■ WHAT THE TASK REQUIRES: Go through the listing below, count the lines that contain "MetricsDisplay", and state the number alone.

■ MATERIAL TO PROCESS:
┌──

(** * MetricsDisplay: the bounded, deduplicated metrics window

    A shallow embedding of the logic of the [MetricsDisplay] React
    component: the functional updater handed to [setMetrics], the
    [fetchMetrics] poll cycle with its [try]/[catch], and the
    [useEffect] that starts and stops the repeating timer. *)

From Stdlib Require Import ZArith NArith Floats.PrimFloat.
From stdpp Require Import gmap strings list.

Local Open Scope Z_scope.

(** ** Data model *)

(** A JavaScript [number] is an IEEE 754 double. *)
Definition number : Type := PrimFloat.float.

(** [interface Metrics]. *)
Record Metrics : Type := mkMetrics {
  block_height : number;
  btc_price : number;
  timestamp : string;
}.

(** [a === b] on two strings. *)
Definition strict_eq (a b : string) : bool := String.eqb a b.

(** ** The array methods used by the updater *)

Section Arrays.
Context {A : Type}.

(** [Array.prototype.findIndex]: the index of the first element that
    satisfies [p], and [-1] when there is none. *)
Fixpoint findIndex_from (p : A → bool) (i : Z) (l : list A) : Z :=
  match l with
  | [] => -1
  | x :: r => if p x then i else findIndex_from p (i + 1) r
  end.

Definition findIndex (p : A → bool) (l : list A) : Z :=
  findIndex_from p 0 l.

(** [Array.prototype.filter]: the callback receives the element, its
    index and the array being traversed. *)
Fixpoint filter_from (f : A → Z → list A → bool) (self : list A)
    (i : Z) (l : list A) : list A :=
  match l with
  | [] => []
  | x :: r =>
      if f x i self then x :: filter_from f self (i + 1) r
      else filter_from f self (i + 1) r
  end.

Definition array_filter (f : A → Z → list A → bool) (l : list A) : list A :=
  filter_from f l 0 l.

(** [Array.prototype.slice(start)] with the end left out: a negative
    [start] counts from the end and is clamped at [0], a positive one
    is clamped at the length. *)
Definition slice (start : Z) (l : list A) : list A :=
  let len := Z.of_nat (length l) in
  let k := if start <? 0 then Z.max (len + start) 0 else Z.min start len in
  drop (Z.to_nat k) l.
End Arrays.

(** ** The updater passed to [setMetrics] *)

(** The callback of the [filter] call: [index === self.findIndex(m =>
    m.timestamp === metric.timestamp)]. *)
Definition is_first_occurrence (metric : Metrics) (index : Z)
    (self : list Metrics) : bool :=
  index =? findIndex (λ m, strict_eq (timestamp m) (timestamp metric)) self.

Definition uniqueMetrics (combinedMetrics : list Metrics) : list Metrics :=
  array_filter is_first_occurrence combinedMetrics.

(** [(prevMetrics) => { ... return uniqueMetrics.slice(-10); }] applied
    to the previous window and to [response.data]. *)
Definition merge (prevMetrics data : list Metrics) : list Metrics :=
  let combinedMetrics := prevMetrics ++ data in
  slice (-10) (uniqueMetrics combinedMetrics).

(** ** The merge as the specification words it *)

(** Scan the sequence once and keep an element when its timestamp has not
    been met before. *)
Fixpoint spec_dedup (seen : list string) (l : list Metrics) : list Metrics :=
  match l with
  | [] => []
  | m :: r =>
      if bool_decide (timestamp m ∈ seen) then spec_dedup seen r
      else m :: spec_dedup (timestamp m :: seen) r
  end.

(** The last [n] elements, dropping from the front. *)
Definition spec_last (n : nat) (l : list Metrics) : list Metrics :=
  drop (length l - n) l.

Definition capacity : nat := 10.

Definition spec_merge (W S : list Metrics) : list Metrics :=
  spec_last capacity (spec_dedup [] (W ++ S)).

(** The entry with timestamp [t] that arrived earliest. *)
Fixpoint first_with (t : string) (l : list Metrics) : option Metrics :=
  match l with
  | [] => None
  | m :: r => if bool_decide (timestamp m = t) then Some m else first_with t r
  end.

└──

■ COMPLETED EXERCISE: 2